Optionally, in the case that the distance is smaller than the second distance threshold, controlling the mechanical arm to drill the needle along the planned axial direction of the stock pit position at a third movement speed to stock the pit, including:

and when the distance is smaller than or equal to the second distance threshold, and the distance is smaller than a second vertical distance threshold when a second vertical distance of the needle perpendicular to the direction of the auxiliary pit position is smaller than a second vertical distance threshold, and the distance is smaller than a second parallel distance threshold when a second parallel distance of the needle parallel to the direction of the auxiliary pit position is smaller than the second parallel distance threshold, controlling the mechanical arm to drill the needle at a third movement speed along the planned axial direction of the auxiliary pit position for auxiliary pit preparation, wherein the second vertical distance threshold is smaller than the first vertical distance threshold, and the second parallel distance threshold is smaller than the first parallel distance threshold.
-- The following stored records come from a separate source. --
Lemma MContainer_test2_ok s q :
  pmm_ok s -> CONTAINER s !!! 0 = root_container q -> exists s', MContainer_test2 s = Ok (0, s').
Proof.
  intros Hok H0. assert (0 <= 0 < NUM_IDS /\ 0 <= 1 < NUM_IDS) as [R0 R1] by (unfold NUM_IDS; lia).
  unfold MContainer_test2, container_get_usage, container_get_nchildren, container_get_parent, container_get_quota.
  rewrite (bind_ok _ _ _ _ _ (c_read_ok 0 _ s R0)), (bind_ok _ _ _ _ _ (c_read_ok 0 _ s R0)), H0.
  unfold container_split. rewrite bind_assoc, (bind_ok _ _ _ _ _ (c_read_ok 0 _ s R0)), H0. cbv zeta.
  change (u32 (0 * MAX_CHILDREN + 1 + c_nchildren (root_container q))) with 1.
  rewrite bind_assoc, (bind_ok _ _ _ _ _ (c_write_ok 1 _ s R1)), bind_assoc, (bind_ok _ _ _ _ _ (c_write_ok 0 _ _ R0)), mret_bind.
  match goal with |- context [(any_differs _ ≫= _) ?x] => set (s1 := x) end.
  assert (CONTAINER s1 !!! 1 = {| c_quota := 100; c_usage := 0; c_parent := 0; c_nchildren := 0; c_used := 1 |}) as E1
    by (cbn; by rewrite lookup_total_insert_ne, lookup_total_insert_eq by done).
  assert (CONTAINER s1 !!! 0 = {| c_quota := q; c_usage := 100; c_parent := 0; c_nchildren := 1; c_used := 1 |}) as E0
    by (cbn; by rewrite lookup_total_insert_eq, lookup_total_insert_ne, H0 by done).
  erewrite bind_ok.
  2:{ apply any_differs_none. repeat apply Forall_cons_2; [..|apply Forall_nil_2]; cbn [fst snd]; rewrite c_read_ok by done;
        rewrite ?E0, ?E1; done. }
  cbv beta iota. unfold container_alloc. rewrite bind_assoc, (bind_ok _ _ _ _ _ (c_read_ok 1 _ s1 R1)).
  rewrite bind_assoc, (bind_ok _ _ _ _ _ (c_read_ok 1 _ s1 R1)), E1. cbn [c_usage c_quota]. rewrite decide_False by done.
  rewrite bind_assoc, (bind_ok _ _ _ _ _ (c_write_ok 1 _ s1 R1)). set (s2 := with_CONTAINER _ s1).
  assert (pmm_ok s2) as Hok2 by (by apply (pmm_ok_same s)). destruct (palloc_ok s2 Hok2) as (p & s3 & E & _).
  pose proof (palloc_frame s2 p s3 Hok2 E) as [_ Ec]. rewrite (bind_ok _ _ _ _ _ E).
  rewrite (bind_ok _ _ _ _ _ (c_read_ok 1 _ s3 R1)), Ec.
  assert (c_usage (CONTAINER s2 !!! 1) = 1) as -> by (unfold s2, with_CONTAINER; cbn [CONTAINER]; rewrite lookup_total_insert_eq; done).
  by exists s3.
Qed.

Lemma test_MContainer_ok s q :
  pmm_ok s -> CONTAINER s !!! 0 = root_container q -> 10000 < q <= AT_SIZE -> exists s', test_MContainer s = Ok (0, s').
Proof.
  intros Hok H0 Hq. unfold test_MContainer. rewrite (bind_ok _ _ _ _ _ (MContainer_test1_ok s q H0 Hq)).
  destruct (MContainer_test2_ok s q Hok H0) as [s' E]. rewrite (bind_ok _ _ _ _ _ E). by exists s'.
Qed.

(** ** After boot *)

(** The pages of the memory map that [container_init] counts *)
Definition available (b : mboot) : list Z :=
  filter (fun i => page_perm b i = 2) (seqZ 1 (count_pages b (seqZ 0 (get_size b)) 0 - 1)).

Lemma page_perm_cases b i : page_perm b i = 0 \/ page_perm b i = 1 \/ page_perm b i = 2 /\ VM_USERLO_PI <= i < VM_USERHI_PI.
Proof. unfold page_perm. case_decide; [by right; left|]. destruct (find_range _ _ _ _ _). case_decide; [right; right; lia|by left]. Qed.

Lemma filter_ext_in {A} (P Q : A -> Prop) `{!forall x, Decision (P x)} `{!forall x, Decision (Q x)} (l : list A) :
  (forall x, x ∈ l -> P x <-> Q x) -> filter P l = filter Q l.
Proof.
  induction l as [|x l IH]; intros Hpq; [done|]. rewrite !filter_cons, IH by (intros y Hy; apply Hpq; by right).
  pose proof (Hpq x ltac:(by left)) as Hx. destruct (decide (P x)), (decide (Q x)); tauto.
Qed.

Lemma container_init_ok b s (q := Z.of_nat (length (available b))) :
  ks_magic (pm_kstack s) = KSTACK_MAGIC -> 0 <= last_palloc_index s < AT_SIZE -> 0 < q ->
  exists s', container_init b s = Ok (tt, s') /\ pmm_ok s' /\ fresh_table s' /\ CONTAINER s' !!! 0 = root_container q
    /\ last_palloc_index s' = last_palloc_index s /\ q < NUM_PAGES s'
    /\ forall i, i ∈ available b -> 0 <= i < NUM_PAGES s' /\ free_page s' i.
Proof.
  intros Hm Hl Hq. unfold container_init. destruct (pmem_init_ok b s) as (s1 & E & En & Hat & Hlk & Hla & Hks & _ & Hn).
  rewrite (bind_ok _ _ _ _ _ E). unfold get_nps. rewrite gets_bind.
  assert (forall i, 0 <= i < NUM_PAGES s1 -> free_page s1 i <-> page_perm b i = 2) as Hfree.
  { intros i Hi. unfold free_page, normal. rewrite (Hat i Hi). cbn [at_perm at_allocated]. destruct (page_perm_cases b i) as [->|[->|[-> _]]]; lia. }
  assert (filter (free_page s1) (seqZ 1 (NUM_PAGES s1 - 1)) = available b) as Ef.
  { unfold available. rewrite <- En. apply filter_ext_in. intros i Hi%elem_of_seqZ. apply Hfree. lia. }
  assert (q <= NUM_PAGES s1 - 1) as Hqn.
  { unfold q in Hq |- *. rewrite <- Ef in Hq |- *. pose proof (length_filter (free_page s1) (seqZ 1 (NUM_PAGES s1 - 1))) as H. rewrite length_seqZ in H. lia. }
  erewrite bind_ok by (apply count_quota_spec; [intros i Hi%elem_of_seqZ; lia|lia|rewrite length_seqZ; unfold AT_SIZE, W32 in *; lia]).
  rewrite Ef, Z.add_0_l. fold q. rewrite c_write_ok by (unfold NUM_IDS; lia). rewrite s32_id by (unfold AT_SIZE in *; lia).
  eexists. split; [reflexivity|]. split; [by split; cbn; try lia; congruence|].
  split; [|split; [exact (lookup_total_insert_eq _ _ _)|split; [done|split; [cbn; lia|]]]].
  - split; cbn; intros i Hi; rewrite (Hat i Hi); [done|]. intros [H0 H1].
    by destruct (page_perm_cases b i) as [E0|[E1|[_ Hr]]].
  - intros i Hi. rewrite <- Ef in Hi. apply list_elem_of_filter in Hi as [Hf Hi%elem_of_seqZ]. split; [cbn; lia|exact Hf].
Qed.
Optionally, the position detection device comprises: an infrared camera, the oral marking apparatus comprising: the first infrared reflecting part is arranged outside the oral cavity, and the second infrared reflecting part is arranged at the tail end of the mechanical arm;

the acquiring, by a position detection device, the mark position information of an oral cavity marking device in a coordinate system of the position detection device to represent the needle position information includes:

and the marking position information of the oral cavity marking equipment in the coordinate system of the position detection equipment is obtained through the position detection equipment so as to represent the position information of the needle.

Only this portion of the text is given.